Como citado anteriormente, apesar de apresentar características interessantes quando analisadas in vitro, a participação e a função da molécula Bcl-w na progressão tumoral in vivo foi pouco investigada até o momento. De acordo com alguns estudos, a participação de Bcl-w foi mostrada de forma indireta na progressão tumoral in vivo no trabalho de Oltersdorf et al.(17), onde o uso de ABT-737 (quimioterápico que inibe as moléculas antiapoptóticas Bcl-w, Bcl-2 e Bcl-xL) em modelos animais de tumores induziu a regressão dos tumores e aumentou a sobrevivência dos animais, mostrando uma possível participação de Bcl-w no estabelecimento de tumores in vivo. Além disso, é descrito que a superexpressão de Bcl-w em linhagens celulares de adenocarcinoma gástrico promove aumento de invasividade por aumentar a expressão MMP2 (matrix metallopeptidase 2) pelas vias de PI3K (phosphoinositide 3-kinase), AKT (protein kinase B) e Sp1 (transcripton factor specificity protein 1)(18).
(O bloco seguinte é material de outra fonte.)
(** * sqsmover: the batch transfer loop of [cmd/sqs/main.go]

    A shallow embedding of [moveMessages], of the two entry translators
    [convertToEntries] and [convertSuccessfulMessageToBatchRequestEntry],
    and of the guard in [main] that decides whether the transfer starts.

    The SQS client [svc] is an interface over an abstract service state;
    every call the loop makes is recorded, with its request and its
    response, in the trace of the iteration that made it. *)

From stdpp Require Import base list strings gmap.
From Stdlib Require Import ZArith Lia.

Local Open Scope Z_scope.

(** ** Go's [int] *)

Module GoInt.

(** [int] is 64 bits wide on the platforms the binary is released for. *)
Definition min_int : Z := - 2 ^ 63.
Definition max_int : Z := 2 ^ 63 - 1.

(** Two's complement wrap-around of an arithmetic result. *)
Definition wrap (z : Z) : Z := (z + 2 ^ 63) mod 2 ^ 64 - 2 ^ 63.

(** [x + y] on [int]. *)
Definition add (x y : Z) : Z := wrap (x + y).

(** [len(s)] of a slice. *)
Definition len {A} (s : list A) : Z := Z.of_nat (length s).

End GoInt.

(** ** The data of the SQS SDK that the program touches

    A [*string] field is an [option string]: [None] is the nil pointer. *)

Module sqs.

Record Message := {
  Body : option string;
  MessageId : option string;
  ReceiptHandle : option string;
}.

Record SendMessageBatchRequestEntry := {
  SendEntry_MessageBody : option string;
  SendEntry_Id : option string;
}.

Record DeleteMessageBatchRequestEntry := {
  DeleteEntry_ReceiptHandle : option string;
  DeleteEntry_Id : option string;
}.

(** An entry of a [Successful] list of a batch response. *)
Record BatchResultEntry := {
  Result_Id : option string;
}.

(** An entry of a [Failed] list of a batch response. *)
Record BatchResultErrorEntry := {
  Error_Id : option string;
  Error_Code : option string;
}.

Record ReceiveMessageInput := {
  Receive_QueueUrl : option string;
  VisibilityTimeout : option Z;
  WaitTimeSeconds : option Z;
  MaxNumberOfMessages : option Z;
}.

(** [Messages []*Message]: the SDK fills the slice with the messages it
    decoded, none of its elements is nil. *)
Record ReceiveMessageOutput := {
  Messages : list Message;
}.

(** A slice of pointers: a slot that was never assigned is [None]. *)
Record SendMessageBatchInput := {
  Send_QueueUrl : option string;
  Send_Entries : list (option SendMessageBatchRequestEntry);
}.

Record SendMessageBatchOutput := {
  Send_Successful : list BatchResultEntry;
  Send_Failed : list BatchResultErrorEntry;
}.

Record DeleteMessageBatchInput := {
  Delete_Entries : list (option DeleteMessageBatchRequestEntry);
  Delete_QueueUrl : option string;
}.

Record DeleteMessageBatchOutput := {
  Delete_Successful : list BatchResultEntry;
  Delete_Failed : list BatchResultErrorEntry;
}.

End sqs.
Import sqs.

(** Go's [error] values, as [logAwsError] tells them apart. *)
Inductive error :=
| AwsErr (code message : string)
| PlainErr (text : string).

(** ** The translators *)

(** [for i, x := range l { acc = body i x acc }], counting from [i]. *)
Fixpoint for_range {A B} (body : nat → A → B → B) (i : nat) (l : list A) (acc : B) : B :=
  match l with
  | [] => acc
  | x :: l' => for_range body (S i) l' (body i x acc)
  end.

(** [make([]*T, n)]: [n] nil pointers. *)
Definition make {T} (n : nat) : list (option T) := replicate n None.

Definition send_entry_of (message : Message) : SendMessageBatchRequestEntry :=
  {| SendEntry_MessageBody := Body message;
     SendEntry_Id := MessageId message |}.

Definition delete_entry_of (message : Message) : DeleteMessageBatchRequestEntry :=
  {| DeleteEntry_ReceiptHandle := ReceiptHandle message;
     DeleteEntry_Id := MessageId message |}.

Definition convertToEntries (messages : list Message)
  : list (option SendMessageBatchRequestEntry) :=
  let result := make (length messages) in
  for_range (λ i message result, <[i := Some (send_entry_of message)]> result)
            0%nat messages result.

Definition convertSuccessfulMessageToBatchRequestEntry (messages : list Message)
  : list (option DeleteMessageBatchRequestEntry) :=
  let result := make (length messages) in
  for_range (λ i message result, <[i := Some (delete_entry_of message)]> result)
            0%nat messages result.

(** ** The SQS client

    [svc *sqs.SQS] is used through three methods.  Each takes the request and
    the state of the service and gives back the two results of the Go call,
    the output and the [error] ([None] is [nil]), with the service's next
    state.  The SDK allocates the output before it sends the request, so the
    output is there even when the error is not nil. *)

Class SQSAPI (σ : Type) := {
  ReceiveMessage : ReceiveMessageInput → σ → ReceiveMessageOutput * option error * σ;
  SendMessageBatch : SendMessageBatchInput → σ → SendMessageBatchOutput * option error * σ;
  DeleteMessageBatch : DeleteMessageBatchInput → σ → DeleteMessageBatchOutput * option error * σ;
}.
Lemma cut_app_none (sep : ascii) (a b : string) :
  Spec.cut sep a = None ->
  Spec.cut sep (a ++ b)
  = match Spec.cut sep b with
    | Some (x, y) => Some (a ++ x, y)
    | None => None
    end.
Proof.
  induction a as [|c a IH]; simpl.
  - intros _. now destruct (Spec.cut sep b) as [[x y]|].
  - destruct (Ascii.eqb c sep); [discriminate|].
    destruct (Spec.cut sep a) as [[x y]|]; [discriminate|].
    intros _. rewrite (IH eq_refl).
    now destruct (Spec.cut sep b) as [[x y]|].
Qed.

Lemma cut_app_none_inv (sep : ascii) (a b : string) :
  Spec.cut sep (a ++ b) = None -> Spec.cut sep a = None.
Proof.
  induction a as [|c a IH]; simpl; [reflexivity|].
  destruct (Ascii.eqb c sep); [discriminate|].
  destruct (Spec.cut sep (a ++ b)) as [[x y]|] eqn:E; [discriminate|].
  intros _. now rewrite (IH eq_refl).
Qed.

Lemma path_of_queried (url a b : string) :
  Spec.cut "?" url = Some (a, b) -> path (parseUrlParts url) = a.
Proof.
  intros Q. unfold parseUrlParts.
  rewrite (cut_some_split _ _ _ _ Q).
  destruct (Js.split "?" b) as [|piece rest] eqn:E;
    [now apply split_nonempty in E|].
  reflexivity.
Qed.

Lemma parseUrlParts_unqueried (p h : string) :
  Spec.cut "?" p = None -> Spec.cut "#" p = None ->
  Spec.cut "?" h = None ->
  (h = "" \/ exists r, h = "#" ++ r) ->
  parseUrlParts (p ++ h)
  = {| path := p; query := ""; hashPart := h; fullPathOf := p ++ h |}.
Proof.
  intros Hp Hp' Hh Hshape.
  assert (Spec.cut "?" (p ++ h) = None) as Q
      by now rewrite (cut_app_none _ _ _ Hp), Hh.
  rewrite parseUrlParts_agrees_with_spec
    by (intros a b E; congruence).
  unfold Spec.parse. rewrite Q, (cut_app_none _ _ _ Hp').
  destruct Hshape as [-> | [r ->]]; simpl.
  - now rewrite !append_empty_r.
  - rewrite ?append_empty_r. reflexivity.
Qed.

(** X6: parsing what was put together gives the parts back.  A path
    without ["?"] and ["#"] followed by a fragment without ["?"] is
    split into exactly these two; with a non-empty query between them
    (no ["?"], no ["#"], and none in the fragment after its leading
    ["#"]) the three parts come back, and [fullPath] is the input. *)
Theorem parseUrlParts_of_assembled :
  (forall p h : string,
      Spec.cut "?" p = None -> Spec.cut "#" p = None ->
      Spec.cut "?" h = None ->
      (h = "" \/ exists r, h = "#" ++ r) ->
      parseUrlParts (p ++ h)
      = {| path := p; query := ""; hashPart := h; fullPathOf := p ++ h |}) /\
  (forall p q h : string,
      Spec.cut "?" p = None ->
      q <> "" -> Spec.cut "?" q = None -> Spec.cut "#" q = None ->
      (h = "" \/
       exists r, h = "#" ++ r /\ Spec.cut "?" r = None
                 /\ Spec.cut "#" r = None) ->
      parseUrlParts (p ++ "?" ++ q ++ h)
      = {| path := p; query := q; hashPart := h;
           fullPathOf := p ++ "?" ++ q ++ h |}).
Proof.
  split; [exact parseUrlParts_unqueried|].
  - intros p q h Hp Hq Hq1 Hq2 Hshape.
    assert (Spec.cut "?" h = None) as Hh.
    { destruct Hshape as [-> | [r [-> [Hr _]]]]; simpl; [reflexivity|].
      now rewrite Hr. }
    assert (Spec.cut "?" (p ++ "?" ++ q ++ h) = Some (p, q ++ h)) as Q.
    { rewrite (cut_app_none _ _ _ Hp). simpl. now rewrite append_empty_r. }
    assert (Spec.cut "?" (q ++ h) = None) as Qr
        by now rewrite (cut_app_none _ _ _ Hq1), Hh.
    assert (Spec.cut "#" (q ++ h)
            = match h with
              | EmptyString => None
              | String _ r => Some (q, r)
              end) as Hcut.
    { rewrite (cut_app_none _ _ _ Hq2).
      destruct Hshape as [-> | [r [-> _]]]; simpl; [reflexivity|].
      now rewrite append_empty_r. }
    rewrite parseUrlParts_agrees_with_spec.
    + unfold Spec.parse. rewrite Q, Hcut.
      assert (Js.truthy q = true) as Tq.
      { unfold Js.truthy. apply negb_true_iff. now apply String.eqb_neq. }
      destruct Hshape as [-> | [r [-> _]]]; cbn [append];
        cbv beta iota zeta; rewrite ?append_empty_r, ?Tq; reflexivity.
    + intros a b E. rewrite Q in E. inversion E. subst a b.
      split; [exact Qr|]. intros qq f E'. rewrite Hcut in E'.
      destruct Hshape as [-> | [r [-> [_ Hr]]]]; [discriminate|].
      inversion E'. now subst.
Qed.
(* ===== verification/RequestTarget.v ===== *)
(** * Controller API: the request a presence proof is bound to

    [canonicalRequestTarget] and [canonicalizeBindingTarget] of
    [src/features/controller/api/handlers_webauthn.go], over the query strings of
    [net/url]: [ParseQuery] and [Values.Encode].  A target is canonical when its
    parameters are decoded, sorted by key and encoded again.

    [encode_parse]: parsing an encoded query gives the parameters back, so
    canonical targets are fixed ([canonical_target_stable]) and two requests on
    paths without a question mark have the same target only if they have the same
    path and the same parameters ([canonical_target_binds]). *)

From S2P Require Import Prelude.
Open Scope Z_scope.

(** ** Percent encoding *)

Definition hex_digit (n : nat) : Ascii.ascii :=
  Ascii.ascii_of_nat (if (n <? 10)%nat then n + 48 else n + 55).

Definition hex_value (c : Ascii.ascii) : option nat :=
  let n := Ascii.nat_of_ascii c in
  if (48 <=? n)%nat && (n <=? 57)%nat then Some (n - 48)%nat
  else if (65 <=? n)%nat && (n <=? 70)%nat then Some (n - 55)%nat
  else if (97 <=? n)%nat && (n <=? 102)%nat then Some (n - 87)%nat
  else None.

(** The bytes [url.QueryEscape] leaves as they are. *)
Definition unreserved (c : Ascii.ascii) : bool :=
  let n := Ascii.nat_of_ascii c in
  (48 <=? n)%nat && (n <=? 57)%nat || (65 <=? n)%nat && (n <=? 90)%nat || (97 <=? n)%nat && (n <=? 122)%nat
  || (n =? 45)%nat || (n =? 95)%nat || (n =? 46)%nat || (n =? 126)%nat.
Camundongos knockouts de Bcl-w são estéreis por apresentarem espermatogênese alterada(19), porém nenhuma outra anormalidade foi observada em outros tecidos, mostrando que talvez esta molécula tenha função redundante(20). O fato de esta molécula poder alterar a progressão tumoral in vivo permanece obscuro e a elucidação da participação na progressão tumoral pode possibilitar o desenvolvimento de novas terapias contra tumor.
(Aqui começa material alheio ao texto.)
Definition role_set_children (cs : list string) (r : Role) : Role :=
  mkRole (role_Id r) (role_Name r) (role_Description r) (role_PermissionIds r)
    (role_IsSystemRole r) (role_TenantId r) (role_CreatedAt r) (role_UpdatedAt r)
    (role_ParentRoleId r) cs (role_InheritanceType r).

Definition role_set_parent (p : string) (t : RoleInheritanceType) (r : Role) : Role :=
  mkRole (role_Id r) (role_Name r) (role_Description r) (role_PermissionIds r)
    (role_IsSystemRole r) (role_TenantId r) (role_CreatedAt r) (role_UpdatedAt r)
    p (role_ChildRoleIds r) t.

Definition role_touch (u : Z) (r : Role) : Role := role_set_times (role_CreatedAt r) u r.

Definition subj_set_times (c u : Z) (x : Subject) : Subject :=
  mkSubject (subj_Id x) (subj_Type x) (subj_DisplayName x) (subj_TenantId x)
    (subj_RoleIds x) (subj_Attributes x) (subj_IsActive x) c u.

Definition subj_set_roles (rs : list string) (x : Subject) : Subject :=
  mkSubject (subj_Id x) (subj_Type x) (subj_DisplayName x) (subj_TenantId x)
    rs (subj_Attributes x) (subj_IsActive x) (subj_CreatedAt x) (subj_UpdatedAt x).

Definition asg_stamp (id : string) (at_ : Z) (a : RoleAssignment) : RoleAssignment :=
  mkRoleAssignment id (asg_SubjectId a) (asg_RoleId a) (asg_TenantId a)
    (asg_Conditions a) (asg_ExpiresAt a) at_ (asg_AssignedBy a).

(** ** The store *)

Record Store := mkStore {
  permissions : gmap string Permission;
  roles : gmap string Role;
  subjects : gmap string Subject;
  assignments : gmap string RoleAssignment;
  initialized : bool
}.

Definition NewStore : Store := mkStore ∅ ∅ ∅ ∅ false.

Definition with_permissions (f : gmap string Permission → gmap string Permission) (s : Store) : Store :=
  mkStore (f (permissions s)) (roles s) (subjects s) (assignments s) (initialized s).
Definition with_roles (f : gmap string Role → gmap string Role) (s : Store) : Store :=
  mkStore (permissions s) (f (roles s)) (subjects s) (assignments s) (initialized s).
Definition with_subjects (f : gmap string Subject → gmap string Subject) (s : Store) : Store :=
  mkStore (permissions s) (roles s) (f (subjects s)) (assignments s) (initialized s).
Definition with_assignments (f : gmap string RoleAssignment → gmap string RoleAssignment) (s : Store) : Store :=
  mkStore (permissions s) (roles s) (subjects s) (f (assignments s)) (initialized s).

Definition Initialize (s : Store) : Store :=
  if initialized s then s
  else mkStore (permissions s) (roles s) (subjects s) (assignments s) true.

Definition LoadPermissions (s : Store) (ps : list Permission) : Store :=
  with_permissions (fun m => foldl (fun m p => <[perm_Id p := p]> m) m ps) s.

(** [contains] and [removeFromSlice] *)
Fixpoint contains (slice : list string) (item : string) : bool :=
  match slice with
  | [] => false
  | x :: rest => if String.eqb x item then true else contains rest item
  end.

Fixpoint removeFromSlice (slice : list string) (item : string) : list string :=
  match slice with
  | [] => []
  | x :: rest => if String.eqb x item then removeFromSlice rest item
                 else x :: removeFromSlice rest item
  end.

(** [LoadRoles]: a first pass copies the roles in; a second pass adds each
    loaded role to its parent's children. *)
Definition load_role (now : Z) (m : gmap string Role) (r : Role) : gmap string Role :=
  <[role_Id r := role_set_times now now r]> m.

Definition link_child (m : gmap string Role) (r : Role) : gmap string Role :=
  if String.eqb (role_ParentRoleId r) "" then m
  else match m !! role_ParentRoleId r with
       | None => m
       | Some parent =>
           if contains (role_ChildRoleIds parent) (role_Id r) then m
           else <[role_ParentRoleId r :=
                    role_set_children (role_ChildRoleIds parent ++ [role_Id r]) parent]> m
       end.

Definition LoadRoles (now : Z) (s : Store) (rs : list Role) : Store :=
  with_roles (fun m => foldl link_child (foldl (load_role now) m rs) rs) s.

(** ** Permission store *)

Definition CreatePermission (s : Store) (p : Permission) : result Store :=
  match permissions s !! perm_Id p with
  | Some _ => Err ("permission " +:+ perm_Id p +:+ " already exists")
  | None => Ok (with_permissions <[perm_Id p := p]> s)
  end.

Definition GetPermission (s : Store) (id : string) : result Permission :=
  match permissions s !! id with
  | None => Err ("permission " +:+ id +:+ " not found")
  | Some p => Ok p
  end.

Definition ListPermissions `{RangeOrder} (s : Store) (resourceType : string) : list Permission :=
  base.filter (fun p => resourceType = "" ∨ perm_ResourceType p = resourceType)
    (range (permissions s)).*2.

Definition UpdatePermission (s : Store) (p : Permission) : result Store :=
  match permissions s !! perm_Id p with
  | None => Err ("permission " +:+ perm_Id p +:+ " not found")
  | Some _ => Ok (with_permissions <[perm_Id p := p]> s)
  end.

Definition DeletePermission (s : Store) (id : string) : result Store :=
  match permissions s !! id with
  | None => Err ("permission " +:+ id +:+ " not found")
  | Some _ => Ok (with_permissions (delete id) s)
  end.

(** ** Role store *)

Definition CreateRole (now : Z) (s : Store) (r : Role) : result Store :=
  match roles s !! role_Id r with
  | Some _ => Err ("role " +:+ role_Id r +:+ " already exists")
  | None => Ok (with_roles <[role_Id r := role_set_times now now r]> s)
  end.

Definition GetRole (s : Store) (id : string) : result Role :=
  match roles s !! id with
  | None => Err ("role " +:+ id +:+ " not found")
  | Some r => Ok r
  end.

Definition ListRoles `{RangeOrder} (s : Store) (tenantID : string) : list Role :=
  base.filter (fun r => role_IsSystemRole r = true ∨ role_TenantId r = tenantID)
    (range (roles s)).*2.

Definition UpdateRole (now : Z) (s : Store) (r : Role) : result Store :=
  match roles s !! role_Id r with
  | None => Err ("role " +:+ role_Id r +:+ " not found")
  | Some existing =>
      if negb (String.eqb (role_TenantId r) (role_TenantId existing)) then
        Err ("role " +:+ role_Id r +:+ " tenant cannot be changed")
      else if negb (eqb (role_IsSystemRole r) (role_IsSystemRole existing)) then
        Err ("role " +:+ role_Id r +:+ " system-role status cannot be changed")
      else
        let created := if (role_CreatedAt r =? 0)%Z then role_CreatedAt existing
                       else role_CreatedAt r in
        Ok (with_roles <[role_Id r := role_set_times created now r]> s)
  end.

Definition DeleteRole (s : Store) (id : string) : result Store :=
  match roles s !! id with
  | None => Err ("role " +:+ id +:+ " not found")
  | Some r =>
      if role_IsSystemRole r then Err ("cannot delete system role " +:+ id)
      else Ok (with_roles (delete id) s)
  end.

Definition GetRolePermissions (s : Store) (roleID : string) : result (list Permission) :=
  match roles s !! roleID with
  | None => Err ("role " +:+ roleID +:+ " not found")
  | Some r => Ok (omap (fun pid => permissions s !! pid) (role_PermissionIds r))
  end.

(** ** Subject store *)

Definition CreateSubject (now : Z) (s : Store) (x : Subject) : result Store :=
  match subjects s !! subj_Id x with
  | Some _ => Err ("subject " +:+ subj_Id x +:+ " already exists")
  | None => Ok (with_subjects <[subj_Id x := subj_set_times now now x]> s)
  end.

Definition GetSubject (s : Store) (id : string) : result Subject :=
  match subjects s !! id with
  | None => Err ("subject " +:+ id +:+ " not found")
  | Some x => Ok x
  end.

Definition ListSubjects `{RangeOrder} (s : Store) (tenantID : string) (ty : SubjectType) : list Subject :=
  base.filter (fun x => (tenantID = "" ∨ subj_TenantId x = tenantID)
                   ∧ (ty = SUBJECT_TYPE_UNSPECIFIED ∨ subj_Type x = ty))
    (range (subjects s)).*2.

Definition UpdateSubject (now : Z) (s : Store) (x : Subject) : result Store :=
  match subjects s !! subj_Id x with
  | None => Err ("subject " +:+ subj_Id x +:+ " not found")
  | Some _ => Ok (with_subjects <[subj_Id x := subj_set_times (subj_CreatedAt x) now x]> s)
  end.

Definition DeleteSubject (s : Store) (id : string) : result Store :=
  match subjects s !! id with
  | None => Err ("subject " +:+ id +:+ " not found")
  | Some _ => Ok (with_subjects (delete id) s)
  end.

(** A role is usable in a tenant when it is a system role or the tenant's own. *)
Definition role_visible (tenantID : string) (r : Role) : bool :=
  role_IsSystemRole r || String.eqb (role_TenantId r) tenantID.

Definition GetSubjectRoles (s : Store) (subjectID tenantID : string) : result (list Role) :=
  match subjects s !! subjectID with
  | None => Err ("subject " +:+ subjectID +:+ " not found")
  | Some x =>
      Ok (omap (fun rid => match roles s !! rid with
                           | Some r => if role_visible tenantID r then Some r else None
                           | None => None
                           end) (subj_RoleIds x))
  end.

(** ** Role assignments *)

Definition AssignRole (clk : nat → Z) (uuid : string) (s : Store) (a : RoleAssignment) : result Store :=
  match subjects s !! asg_SubjectId a with
  | None => Err ("subject " +:+ asg_SubjectId a +:+ " not found")
  | Some x =>
      match roles s !! asg_RoleId a with
      | None => Err ("role " +:+ asg_RoleId a +:+ " not found")
      | Some _ =>
          let id := if String.eqb (asg_Id a) "" then uuid else asg_Id a in
          let a' := asg_stamp id (clk 0%nat) a in
          let x' := subj_set_times (subj_CreatedAt x) (clk 1%nat)
                      (subj_set_roles (subj_RoleIds x ++ [asg_RoleId a]) x) in
          Ok (with_subjects <[asg_SubjectId a := x']>
                (with_assignments <[id := a']> s))
      end
  end.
Em vista da importância dos estudos de tumorigênese e respostas imunes contra o câncer e da possibilidade de investigar a participação de moléculas antiapoptóticas na progressão tumoral in vivo, o desenvolvimento de novos modelos murinos de linfomas T poderá servir como plataforma para estudos de tumorigênese, respostas imunes antitumorais, investigação de expressão ectópica de moléculas antiapoptóticas e imunoterapias contra tumores.